LIFE IN OUR MOUNTAIN TOWN: Learning the local lingo |

LIFE IN OUR MOUNTAIN TOWN: Learning the local lingo

There’s a lot of locals’ lingo spoken around our town that I’ve noticed over the years.

I suppose any area has its own set of distinctly regional dialogue. The interesting thing about some of this jargon is that while it may be intended to be funny, some of it is just plain disparaging.

It’s not a dialect that is always complimentary to those of us who live here because it reveals an “I’m better than you” attitude. Maybe it’s just the way it goes, no matter where you live. Maybe I should just lighten up.

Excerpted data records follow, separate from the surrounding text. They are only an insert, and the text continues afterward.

(** What the builder answers, once every class is replicated. *)
Lemma build_probe_evaluation_ok id probe samples redundancy behavior :
  samples ≠ [] → NoDup (map smp_observation_id samples) → replicated samples →
  ∃ e tr ho, build_probe_evaluation id probe samples redundancy behavior = Ok e ∧
    stratified_probe_split samples = Ok (tr, ho) ∧
    pev_training_observation_ids e = sorted (map smp_observation_id tr) ∧
    pev_holdout_observation_ids e = sorted (map smp_observation_id ho).
Proof.
  intros Hne Hnd Hr. unfold build_probe_evaluation.
  destruct (stratified_probe_split samples) as [[tr ho]|] eqn:E; [|by rewrite stratified_probe_split_spec in E].
  destruct (split_partition _ _ _ Hr E) as [Hp Hboth]. cbn [mbind result_bind fst snd].
  assert (map smp_observation_id tr ++ map smp_observation_id ho ≡ₚ map smp_observation_id samples) as Hids.
  { rewrite <-map_app. by apply (fmap_Permutation smp_observation_id). }
  assert (NoDup (map smp_observation_id tr ++ map smp_observation_id ho)) as Hnd' by (by rewrite Hids).
  pose proof Hnd' as (Hndt & Hdisj & Hndh)%NoDup_app.
  destruct samples as [|s samples]; [done|]. destruct (Hboth s) as [(t & Ht & _) (h & Hh & _)]; [by left|].
  unfold validate_probe_evaluation. cbn [pev_training_observation_ids pev_holdout_observation_ids pev_samples].
  rewrite !learning_canonical_sorted by done. cbn [mbind result_bind].
  unfold intersects. rewrite (proj2 (any_false _ _)).
  2:{ intros x Hx. rewrite mem_false, elem_of_sorted. rewrite elem_of_sorted in Hx. by apply Hdisj. }
  assert (∀ l x, x ∈ l → is_nil (sorted (map smp_observation_id l)) = false) as Hnil.
  { intros l x Hx. destruct (sorted (map smp_observation_id l)) eqn:El; [|done].
    assert (smp_observation_id x ∈ sorted (map smp_observation_id l)) as H
      by (apply elem_of_sorted; by apply elem_of_map_1).
    rewrite El in H. by apply not_elem_of_nil in H. }
  rewrite (Hnil tr t Ht), (Hnil ho h Hh). cbn [orb raise_if mbind result_bind].
  assert (map smp_observation_id (sort_by smp_observation_id (s :: samples)) ≡ₚ map smp_observation_id (s :: samples)) as Hs
    by apply (fmap_Permutation smp_observation_id), sort_by_perm.
  rewrite (proj2 (nuniq_false _)) by (unfold sorted; by rewrite sort_by_perm, Hs).
  rewrite (proj2 (neqb_false _ _)); [cbn; by eexists _, tr, ho|].
  apply sort_by_unique; [by rewrite list_fmap_id, Hs|].
  rewrite Hs. unfold sorted. by rewrite !sort_by_perm.
Qed.

Lemma build_probe_evaluation_perm id probe samples samples' redundancy behavior :
  NoDup (map smp_observation_id samples) → samples' ≡ₚ samples →
  build_probe_evaluation id probe samples' redundancy behavior =
  build_probe_evaluation id probe samples redundancy behavior.
Proof.
  intros Hnd Hp. unfold build_probe_evaluation, probe_evaluation_proposition_id.
  assert (sort_by smp_observation_id samples' = sort_by smp_observation_id samples) as ->.
  { symmetry. by apply sort_by_unique. }
  assert (sorted (map sample_fingerprint samples') = sorted (map sample_fingerprint samples)) as ->.
  { apply (StronglySorted_unique_strong (key_le (λ x : string, x))); [|apply sort_by_sorted..|].
    - intros x y _ _. apply key_le_antisym.
    - unfold sorted. rewrite !sort_by_perm. by apply (fmap_Permutation sample_fingerprint). }
  by rewrite (split_perm samples samples' Hnd Hp).
Qed.

Lemma build_needs_replication id probe samples redundancy behavior :
  is_ok (build_probe_evaluation id probe samples redundancy behavior) = true → replicated samples.
Proof.
  intros Hok s Hs. destruct (le_lt_dec 2 (length (class_group samples (class_of s)))) as [|Hlt]; [done|].
  exfalso. revert Hok. unfold build_probe_evaluation, stratified_probe_split. fold (sample_classes samples).
  pose proof (traverse_fails (λ c, split_group (class_group samples c)) (sample_classes samples) (class_of s)
    (proj2 (elem_of_sample_classes _ _) (ex_intro _ s (conj Hs eq_refl))) (split_group_small _ Hlt)) as Hf.
  by destruct (traverse _ _).
Qed.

As my fourth grader is learning in school this year, put-downs are not an effective means of behavior, and should be corrected with a “put-up.” Put-downs however, seem to be more the norm among we adults who missed this lesson in school.

“Flatties” is a term that a few friends of mine like to use to identify those who are visitors to our area-those who live in the flatlands. Flatties are the kind of people who wear ski boots in the grocery store. Or you might see such a person donning their mountain wear, say an oversized cowl-neck sweater, while eating out in a downtown restaurant on a balmy March evening.

One of these friends of mine spotted what he called the ultimate flattie this past winter while skiing one afternoon at Alpine Meadows. This alleged flattie had stuck his ski lift ticket directly onto his ski jacket, rather than getting a wire wicket and hanging the ticket off of a zipper the way most skiers do.

It’s amusing for those of us who live here to laugh at those who obviously come from somewhere else. Is it just human nature that makes it so we can’t be more broad-minded toward those who are different from us?

It’s interesting also to take a look at the local lingo that develops amongst our area children. A friend of mine’s 12-year-old son entered his first snowboard competition this past winter. As his mom tells me, snowboarding is the sport for him because of all the “schwag” he came home with that day. Schwag is local lingo for promotional stuff or prizes including items such as hats, t-shirts, pins, and stickers.

This same kid told his mom that he had snowboarded in a Kah-hula competition. When he proudly showed her all the schwag he had won, his mom realized that it was actually a competition sponsored by a maker of the alcoholic drink Kahla.

Lastly, there are those phrases used to describe when you wipe out while skiing or snowboarding. Several years ago, when I took a major spill at a local ski area, I thought I had done a “face plant.” However, a ski patroller came up behind me and called out “yard sale!” I was so dazed from my fall that I didn’t get the full meaning right away as he helped me gather up my sunglasses, gloves, skis and poles that were spread about.

“Yard sale” and “face plant” are the kind of phrases that define us as a mountain ski town with a sense of humor.

It’s one thing to laugh at others. It’s better to laugh at ourselves.

Katie Shaffer has lived in Truckee since 1981.